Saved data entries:
--- START ---

(* ===== verification/Upserts.v ===== *)
(** * Upserts of nodes and relationships (drivers/pg/query/format.go, drivers/pg/batch.go)

    The updates of a buffer that name the same identity are merged before they are
    written: [NodeUpdateBatch] keeps one node for each identity key and merges later
    ones into it, [RelationshipUpdateBatch] does the same for relationships and for
    the nodes at their ends.  The identifiers of the nodes are known only when the
    statement for the nodes has answered, so an end of a relationship is a future
    that the flush of the nodes fills.

    Nodes and relationships are pointers of the caller, and merging writes to them:
    the heap [heap] holds their cells, the kind arrays of [Kinds] and the futures.  A
    pointer with no cell is nil.  A property bag belongs to one cell. *)

From S2P Require Import Prelude Kinds Mapper Properties Nodes Paths WriteBatch IndexDefinitions GraphSchema SmallDatabase SchemaManager ManagedGraphs Batches.
From stdpp Require Import relations.

(** ** The heap *)

Record heap := mkHeap {
  h_mem : Mem;
  h_nodes : gmap nat Node;
  h_rels : gmap nat Relationship;
  h_futures : list Z
}.

Definition set_node (h : heap) (m : Mem) (p : nat) (n : Node) : heap :=
  mkHeap m (<[p := n]> (h_nodes h)) (h_rels h) (h_futures h).

Notation H := (M heap).

Definition node_at (p : nat) : H Node := fun h =>
  match h_nodes h !! p with Some n => Done (h, inl n) | None => Panic end.
Definition rel_at (p : nat) : H Relationship := fun h =>
  match h_rels h !! p with Some r => Done (h, inl r) | None => Panic end.

(** [NewFuture]; a future is its place in the list. *)
Definition NewFuture (value : Z) : H nat := fun h =>
  Done (mkHeap (h_mem h) (h_nodes h) (h_rels h) (h_futures h ++ [value]), inl (length (h_futures h))).

Definition of_outcome {A} (o : outcome A) : H A := fun h =>
  match o with Done a => Done (h, inl a) | Panic => Panic | Spent => Spent end.

(** Property errors, by what tells them apart. *)
Definition property_error (e : perr) : error :=
  ErrMessage (match e with
              | ErrPropertyNotFound key => "property " +:+ key +:+ ": property not found"
              | ErrType expected => expected
              | ErrNumeric => "numeric"
              | ErrTime => "time"
              end).

Definition of_result {A} (r : result A) : H A :=
  match r with inl a => mret a | inr e => fails (property_error e) end.

(** ** Merging through pointers *)

Section merge.
Variable growslice : nat -> nat -> nat.

(** One statement that writes to the node at [p] and reads the one at [q], which may
    be the same. *)
Definition update_node (p q : nat) (f : Mem -> Node -> Node -> outcome (Mem * Node)) : H unit := fun h =>
  match h_nodes h !! p, h_nodes h !! q with
  | Some s, Some other =>
      '(m, s') ← f (h_mem h) s other;
      Done (set_node h m p s', inl tt)
  | _, _ => Panic
  end.

(** A bag merged into itself: the keys that are deleted are read after the modified
    ones have left. *)
Definition Properties_Merge_self (s : Properties) : Properties :=
  let d := deleted s ∖ modified s in
  mkProperties ((fun m => filter (fun kv => kv.1 ∉ d) m) <$> Map s) ((fun _ => d) <$> Deleted s) (Modified s).

Definition merge_properties (p q : nat) (s other : option Properties) : outcome (option Properties) :=
  if decide (p = q) then Done (Properties_Merge_self <$> s) else Properties_Merge s other.

(** [existingUpdate.Node.Merge(update.Node)], statement by statement. *)
Definition merge_nodes (p q : nat) : H unit :=
  _ ← update_node p q (fun m s other =>
        '(m', ks) ← Kinds_Add growslice m (node_Kinds s) (node_Kinds other); Done (m', with_Kinds s ks));
  _ ← update_node p q (fun m s other =>
        range_kinds (Merge_added_turn growslice) m s (node_AddedKinds other) (seq 0 (len (node_AddedKinds other))));
  _ ← update_node p q (fun m s other =>
        range_kinds (Merge_deleted_turn growslice) m s (node_DeletedKinds other) (seq 0 (len (node_DeletedKinds other))));
  _ ← update_node p q (fun m s other =>
        '(m', ks) ← Kinds_Add growslice m (node_AddedKinds s) (node_AddedKinds other); Done (m', with_Added s ks));
  _ ← update_node p q (fun m s other =>
        '(m', ks) ← Kinds_Add growslice m (node_DeletedKinds s) (node_DeletedKinds other); Done (m', with_Deleted s ks));
  update_node p q (fun m s other =>
    ps ← merge_properties p q (node_Properties s) (node_Properties other); Done (m, with_Properties s ps)).

(** [update.Node.AddKinds(update.Node.Kinds...)]. *)
Definition add_own_kinds (p : nat) : H unit :=
  update_node p p (fun m s _ => Node_AddKinds growslice m s (node_Kinds s)).

(** [Relationship.Merge]. *)
Definition merge_relationships (p q : nat) : H unit := fun h =>
  match h_rels h !! p, h_rels h !! q with
  | Some s, Some other =>
      ps ← merge_properties p q (rel_Properties s) (rel_Properties other);
      Done (mkHeap (h_mem h) (h_nodes h)
              (<[p := mkRelationship (rel_ID s) (rel_StartID s) (rel_EndID s) (rel_Kind s) ps]> (h_rels h))
              (h_futures h), inl tt)
  | _, _ => Panic
  end.

(** ** Identity keys *)

(** The loop of [Key]: a nil bag is read at the first name. *)
Definition property_key (properties : option Properties) (IdentityProperties : list string) : outcome (result string) :=
  match properties, IdentityProperties with
  | Some p, _ => Done (NodeUpdate_Key p IdentityProperties)
  | None, [] => Done (inl "")
  | None, _ :: _ => Panic
  end.

Definition node_key (p : nat) (IdentityProperties : list string) : H string :=
  n ← node_at p;
  r ← of_outcome (property_key (node_Properties n) IdentityProperties);
  of_result r.

(** ** NodeUpdateBatch *)

(** [graph.NodeUpdate]. *)
Record NodeUpdate := mkNodeUpdate {
  nu_Node : nat;
  nu_IdentityKind : Kind;
  nu_IdentityProperties : list string
}.

(** [query.NodeUpdate]. *)
Record sqlNodeUpdate := mkSqlNodeUpdate { su_IDFuture : nat; su_Node : nat }.

Record NodeUpdateBatch := mkNodeUpdateBatch {
  nb_IdentityProperties : list string;
  nb_Updates : gmap string sqlNodeUpdate
}.

Definition NewNodeUpdateBatch : NodeUpdateBatch := mkNodeUpdateBatch [] ∅.

(** The two checks against the identity properties of the batch. *)
Definition mixes (expected identity : list string) : bool :=
  (negb (bool_decide (expected = [])) && negb (bool_decide (length identity = length expected))) ||
  existsb (fun e => negb (existsb (String.eqb e) identity)) expected.

(** The identity properties of the batch are those of its first update that has some;
    [Key] has sorted them by then. *)
Definition adopt (own identity : list string) : list string :=
  match own with [] => merge_sort String.le identity | _ => own end.

Definition NodeUpdateBatch_Add (s : NodeUpdateBatch) (update : NodeUpdate) : H (NodeUpdateBatch * nat) :=
  if mixes (nb_IdentityProperties s) (nu_IdentityProperties update)
  then fails (ErrMessage "node update mixes identity properties with pre-existing updates")
  else
    key ← node_key (nu_Node update) (nu_IdentityProperties update);
    _ ← add_own_kinds (nu_Node update);
    let IdentityProperties := adopt (nb_IdentityProperties s) (nu_IdentityProperties update) in
    match nb_Updates s !! key with
    | Some existingUpdate =>
        _ ← merge_nodes (su_Node existingUpdate) (nu_Node update);
        mret (mkNodeUpdateBatch IdentityProperties (nb_Updates s), su_IDFuture existingUpdate)
    | None =>
        newIDFuture ← NewFuture 0;
        mret (mkNodeUpdateBatch IdentityProperties (<[key := mkSqlNodeUpdate newIDFuture (nu_Node update)]> (nb_Updates s)),
              newIDFuture)
    end.

Fixpoint add_node_updates (updateBatch : NodeUpdateBatch) (updates : list NodeUpdate) : H NodeUpdateBatch :=
  match updates with
  | [] => mret updateBatch
  | update :: updates' =>
      '(updateBatch', _) ← NodeUpdateBatch_Add updateBatch update;
      add_node_updates updateBatch' updates'
  end.

Definition ValidateNodeUpdateByBatch (updates : list NodeUpdate) : H NodeUpdateBatch :=
  add_node_updates NewNodeUpdateBatch updates.

(** ** RelationshipUpdateBatch *)

(** [graph.RelationshipUpdate]. *)
Record RelationshipUpdate := mkRelationshipUpdate {
  ru_Relationship : nat;
  ru_IdentityProperties : list string;
  ru_Start : NodeUpdate;
  ru_End : NodeUpdate
}.

(** [query.RelationshipUpdate]. *)
Record sqlRelationshipUpdate := mkSqlRelationshipUpdate {
  sr_StartID : nat;
  sr_EndID : nat;
  sr_Relationship : nat
}.

Record RelationshipUpdateBatch := mkRelationshipUpdateBatch {
  rb_NodeUpdates : NodeUpdateBatch;
  rb_IdentityProperties : list string;
  rb_Updates : gmap string sqlRelationshipUpdate
}.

--- END ---

All lines in the records above with "RelationshipUpdateBatch" need to be found and copied.

--- Response box ---
    ones into it, [RelationshipUpdateBatch] does the same for relationships and for
(** ** RelationshipUpdateBatch *)
Record RelationshipUpdateBatch := mkRelationshipUpdateBatch {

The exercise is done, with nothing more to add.